▶ **Problem requirements**: Would you write out, word for word, each line of the records below from the top through the one holding "input) None None [] ALL);"?

▶ **Source data**:
Lemma form_judged input element :
  build_query input element
  = if is_empty (form_errors input element) then Ok (described input element) else Err (form_errors input element).
Proof.
  assert ((match (if negb (is_some element) && negb (is_empty (trim (i_path input))) then Some (trim (i_path input)) else None) with
           | Some path => (MAX_PATH_FILTER_CHARACTERS <? length path)%nat || negb (forallb Audit.path_character path)
           | None => false
           end) = bad_path (sent_path input element)) as Epath.
  { unfold sent_path. destruct element; [done|]. cbn [negb is_some andb]. by destruct (trim (i_path input)) eqn:E. }
  unfold build_query. rewrite Epath. fold (bad_version (trim (i_protocol_version input))).
  change (match i_from input with Some f => match i_until input with Some u => after f u | None => false end | None => false end)
    with (bad_range (i_from input) (i_until input)).
  fold (form_errors input element). destruct (is_empty (form_errors input element)); [|done]. cbn [negb].
  unfold described. destruct element; cbn; [done|]. by destruct (trim (i_path input)).
Qed.

Lemma form_clean input element :
  is_empty (form_errors input element)
  = negb (bad_path (sent_path input element) || long_text (trim (i_text input)) || long_text (trim (i_actor input))
          || bad_version (trim (i_protocol_version input)) || bad_range (i_from input) (i_until input)) && negb (is_empty (i_groups input)).
Proof.
  unfold form_errors. destruct (bad_path _), (long_text (trim (i_text input))), (long_text (trim (i_actor input))), (bad_version _),
    (bad_range _ _), (i_groups input); done.
Qed.

(** The forms with one filter of a form each, and all kinds ticked, under the
    field that filter is reported on. *)
Definition field_forms (input : FilterInput) : list (bytes * FilterInput) :=
  [("audit-path-filter" : bytes, mkInput (i_path input) [] [] None None [] ALL);
   ("audit-text-filter" : bytes, mkInput [] (i_text input) [] None None [] ALL);
   ("audit-actor-filter" : bytes, mkInput [] [] (i_actor input) None None [] ALL);
   ("audit-protocol" : bytes, mkInput [] [] [] None None (i_protocol_version input) ALL);
   ("audit-until" : bytes, mkInput [] [] [] (i_from input) (i_until input) [] ALL)].

(** The service refuses the query a form describes. *)
Definition refused (element : option ConfigPath) (input : FilterInput) : bool :=
  negb (is_ok (Audit.validate (trail_query (audit_request (described input element))))).

Lemma field_forms_refused input element :
  (∀ p, element = Some p → Path.Canonical (path p) ∧ path p ≠ "/") →
  (∀ t, i_from input = Some t ∨ i_until input = Some t → Sendable t) →
  List.map (λ '(field, form), (field, refused element form)) (field_forms input)
  = [("audit-path-filter" : bytes, bad_path (sent_path input element)); ("audit-text-filter" : bytes, long_text (trim (i_text input)));
     ("audit-actor-filter" : bytes, long_text (trim (i_actor input))); ("audit-protocol" : bytes, bad_version (trim (i_protocol_version input)));
     ("audit-until" : bytes, bad_range (i_from input) (i_until input))].
Proof.
  intros Hel Hts.
  assert (∀ form, (∀ t, i_from form = Some t ∨ i_until form = Some t → Sendable t) → refused element form
    = (bad_path (sent_path form element) || long_text (trim (i_text form)) || long_text (trim (i_actor form))
       || bad_version (trim (i_protocol_version form)) || bad_range (i_from form) (i_until form))) as Hr.
  { intros form Hf. unfold refused. rewrite described_judged by done. by destruct (_ || bad_range _ _). }
  assert (bad_path (if is_some element then [] else trim []) = false) as E1 by (by destruct element).
  cbn [field_forms List.map]. rewrite !Hr by (cbn; auto; intros ? [?|?]; done). unfold sent_path.
  cbn [i_path i_text i_actor i_from i_until i_protocol_version]. rewrite !E1.
  change (long_text (trim [])) with false. change (bad_version (trim [])) with false. change (bad_range None None) with false.
  by rewrite !orb_false_r, ?orb_false_l.
Qed.

(** C33: the form judges a filter as the service does.  A form whose instants the
    service can represent and with some kind of event ticked is accepted exactly
    when the service accepts the query it describes, which is what is sent; the
    kinds the service then selects are those of the ticked groups.  A form that
    is refused is refused for exactly those fields whose filter alone the service
    would refuse, each reported once and in the order of the form, and for the
    kinds when none is ticked, which the service would take for all. *)
Theorem filters_are_judged_as_the_service_judges_them input element :
  (∀ p, element = Some p → Path.Canonical (path p) ∧ path p ≠ "/") →
  (∀ t, i_from input = Some t ∨ i_until input = Some t → Sendable t) →
  let judged := Audit.validate (trail_query (audit_request (described input element))) in
  ((∃ q, build_query input element = Ok q) ↔ i_groups input ≠ [] ∧ ∃ v, judged = Ok v)
  ∧ (∀ q, build_query input element = Ok q → q = described input element)
  ∧ (∀ v, i_groups input ≠ [] → judged = Ok v →
       ∀ k, (is_empty (Audit.v_kinds v) || bool_decide (Vocabulary.as_str k ∈ Audit.v_kinds v) = true)
            ↔ ∃ g, g ∈ i_groups input ∧ k ∈ group_kinds g)
  ∧ (∀ errors, build_query input element = Err errors →
       NoDup (List.map fe_field errors)
       ∧ List.map fe_field errors
         = List.map fst (List.filter (λ '(field, form), refused element form) (field_forms input))
           ++ (if is_empty (i_groups input) then ["audit-kinds" : bytes] else [])).
Proof.
  intros Hel Hts judged. unfold judged. rewrite (described_judged _ _ Hel Hts), form_judged, form_clean. split_and!.
  - destruct (_ || bad_range _ _); cbn [negb andb]; [split; [by intros [? ?]|by intros (_ & ? & ?)]|].
    destruct (i_groups input); cbn; [split; [by intros [? ?]|by intros [? _]]|]. split; intros _; [by split; [|eexists]|by eexists].
  - intros q. destruct (_ && _); [|done]. by intros [= <-].
  - intros v Hne. set (ks := kinds (described input element)). clearbody judged. destruct (_ || bad_range _ _); [done|].
    intros Hv k. assert (Audit.v_kinds v = List.map Vocabulary.as_str ks) as -> by (by injection Hv as <-). 
    pose proof (groups_select (i_groups input) k Hne) as Hsel. cbv zeta in Hsel. change (if forallb _ ALL then _ else _) with ks in Hsel. rewrite <- Hsel. clear Hsel.
    rewrite orb_true_iff, bool_decide_eq_true.
    assert (is_empty (List.map Vocabulary.as_str ks) = true ↔ ks = []) as -> by (destruct ks; naive_solver).
    assert (Vocabulary.as_str k ∈ List.map Vocabulary.as_str ks ↔ k ∈ ks) as ->; [|done].
    rewrite !list_elem_of_In, in_map_iff. split; [|by exists k]. intros (k' & E & Hin).
    assert (k' = k) as <-; [|done]. destruct k', k; done.
  - intros errors. destruct (_ && _); [done|]. intros [= <-].
    pose proof (field_forms_refused input element Hel Hts) as Hf. unfold form_errors, field_forms in *. cbn [List.map] in Hf.
    injection Hf as E1 E2 E3 E4 E5. cbn [List.filter]. rewrite E1, E2, E3, E4, E5. clear.
    destruct (bad_path _), (long_text (trim (i_text input))), (long_text (trim (i_actor input))), (bad_version _),
      (bad_range _ _), (is_empty _); (split; [apply (bool_decide_unpack _); by vm_compute|done]).
Qed.
End filters.

(** ** A view of a small trail *)

Module Sample.
Import Trails Values.Sample.

Definition format_timestamp (t : Stamps.Timestamp) : bytes := show_Z (Stamps.seconds t).

(** The service reads one event a page. *)
Definition reply (q : AuditQuery) : result AuditPage ClientError :=
  match query_audit_trail service owner (audit_request q) with_secret with
  | (Ok response, _) => page_of response
  | (Err _, _) => Err browser_error
  end.

Lemma reply_answered q p : reply q = Ok p → answered service owner q p.
Proof.
  unfold reply, answered. destruct (query_audit_trail _ _ _ _) as [[response|] w'] eqn:E; [|done]. intros Hp.
  by exists with_secret, w', response.
Qed.

Definition whole_trail : AuditQuery := described (default_form false) None.
Definition first_request : PageRequest := mkPageRequest 1 (with_cursor whole_trail None).
Definition first_cursor : option bytes := match reply (pr_query first_request) with Ok p => next_cursor p | Err _ => None end.
Definition second_request : PageRequest := mkPageRequest 1 (with_cursor whole_trail first_cursor).
Definition outage : ClientError := mkClientError Core.Unavailable "service is unavailable".

(** The view is opened and scrolled; the second page fails once. *)
Definition visit : list Event :=
  [Show (Nav.Audit None); Load; Scrolled; Reply first_request (reply (pr_query first_request)) true; Scrolled;
   Reply second_request (Err outage) true; Scrolled; Retry; Reply second_request (reply (pr_query second_request)) true].

Definition seen (n : nat) : nat * FeedState * bytes * option bytes :=
  let v := foldl (on_event format_timestamp) View.start (take n visit) in
  (length (rows v), feed_state (feed v), audit_state v, page_error v).

Example the_view_scrolls :
  [seen 2; seen 4; seen 5; seen 6; seen 7; seen 8; seen 9]
  = [(0, Loading, "Loading", None); (1, Idle, "2 events", None); (1, Loading, "Loading more", None);
     (1, Failed, "Error", Some (Core.message outage)); (1, Failed, "Error", Some (Core.message outage));
     (1, Loading, "Loading more", None); (2, Ended, "2 events", None)].
Proof. vm_compute. reflexivity. Qed.

Definition served (e : Event) : Prop :=
  match e with Reply r (Ok p) _ => answered service owner (pr_query r) p | _ => True end.

Lemma reply_served r d : served (Reply r (reply (pr_query r)) d).
Proof. cbn. destruct (reply (pr_query r)) as [p|] eqn:E; [by apply reply_answered|done]. Qed.

Lemma visit_served g x p d : Reply (mkPageRequest g x) (Ok p) d ∈ visit → answered service owner x p.
Proof.
  assert (Forall served visit) as H.
  { do 3 (apply List.Forall_cons; [exact I|]). apply List.Forall_cons; [exact (reply_served first_request true)|].
    do 4 (apply List.Forall_cons; [exact I|]). apply List.Forall_cons; [exact (reply_served second_request true)|]. constructor. }
  rewrite Forall_forall in H. exact (H (Reply (mkPageRequest g x) (Ok p) d)).
Qed.

Lemma the_list_is_one_scroll_witness :
  ∃ tables entries,
    Paging.scroll service owner (trail_query (audit_request (query (feed (foldl (on_event format_timestamp) View.start visit))))) [] tables entries
    ∧ rows (foldl (on_event format_timestamp) View.start visit) = List.map (render_event format_timestamp) entries.
Proof.
  destruct (the_list_is_one_scroll format_timestamp service owner visit) as (_ & _ & _ & _ & H); [reflexivity|].
  apply H; [vm_compute; reflexivity|vm_compute; reflexivity|exact visit_served].
Defined.

(** A filter with a fragment, an actor and a range of instants, on a value's history. *)
Definition typed : FilterInput :=
  mkInput "ignored /" " rotated  " "ops" (timestamp_from_millis (F64.of_Z 1700000000000))
    (end_of_minute <$> timestamp_from_millis (F64.of_Z 1700000000000)) "v5" [SecretReveals; Reads].

Example instants_of_the_form :
  (timestamp_from_millis (F64.of_Z 1700000000123), timestamp_from_millis (F64.of_Z (-1)), timestamp_from_millis S754_nan)
  = (Some (Stamps.mkTimestamp 1700000000 123000000), Some (Stamps.mkTimestamp (-1) 999000000), None).
Proof. vm_compute. reflexivity. Qed.

Lemma filters_are_judged_as_the_service_judges_them_witness :
  ∃ q, build_query typed (Some (mkPath "/apps/url")) = Ok q.
Proof.
  refine (proj2 (proj1 (filters_are_judged_as_the_service_judges_them typed (Some (mkPath "/apps/url")) _ _)) _).
  - intros p [= <-]. split; [apply (Path.parse_operation_canonical "/apps/url" (mkPath "/apps/url")); vm_compute; reflexivity|done].
  - intros t [H|H]; vm_compute in H; injection H as <-; (split; [vm_compute; split; [discriminate|reflexivity]|vm_compute; reflexivity]).
  - split; [discriminate|]. eexists. vm_compute. reflexivity.
Defined.

(** A year a browser's date field takes and the service does not represent. *)
Example far_years_are_refused_late :
  let input := mkInput [] [] [] (timestamp_from_millis (F64.of_Z 253402300800000)) None [] [Changes] in
  match build_query input None with Ok q => Audit.validate (trail_query (audit_request q)) = Err Audit.invalid_query | Err _ => False end.
Proof. vm_compute. reflexivity. Qed.
End Sample.
End View.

▶ **Response**:
Lemma form_judged input element :
  build_query input element
  = if is_empty (form_errors input element) then Ok (described input element) else Err (form_errors input element).
Proof.
  assert ((match (if negb (is_some element) && negb (is_empty (trim (i_path input))) then Some (trim (i_path input)) else None) with
           | Some path => (MAX_PATH_FILTER_CHARACTERS <? length path)%nat || negb (forallb Audit.path_character path)
           | None => false
           end) = bad_path (sent_path input element)) as Epath.
  { unfold sent_path. destruct element; [done|]. cbn [negb is_some andb]. by destruct (trim (i_path input)) eqn:E. }
  unfold build_query. rewrite Epath. fold (bad_version (trim (i_protocol_version input))).
  change (match i_from input with Some f => match i_until input with Some u => after f u | None => false end | None => false end)
    with (bad_range (i_from input) (i_until input)).
  fold (form_errors input element). destruct (is_empty (form_errors input element)); [|done]. cbn [negb].
  unfold described. destruct element; cbn; [done|]. by destruct (trim (i_path input)).
Qed.

Lemma form_clean input element :
  is_empty (form_errors input element)
  = negb (bad_path (sent_path input element) || long_text (trim (i_text input)) || long_text (trim (i_actor input))
          || bad_version (trim (i_protocol_version input)) || bad_range (i_from input) (i_until input)) && negb (is_empty (i_groups input)).
Proof.
  unfold form_errors. destruct (bad_path _), (long_text (trim (i_text input))), (long_text (trim (i_actor input))), (bad_version _),
    (bad_range _ _), (i_groups input); done.
Qed.

(** The forms with one filter of a form each, and all kinds ticked, under the
    field that filter is reported on. *)
Definition field_forms (input : FilterInput) : list (bytes * FilterInput) :=
  [("audit-path-filter" : bytes, mkInput (i_path input) [] [] None None [] ALL);
   ("audit-text-filter" : bytes, mkInput [] (i_text input) [] None None [] ALL);
   ("audit-actor-filter" : bytes, mkInput [] [] (i_actor input) None None [] ALL);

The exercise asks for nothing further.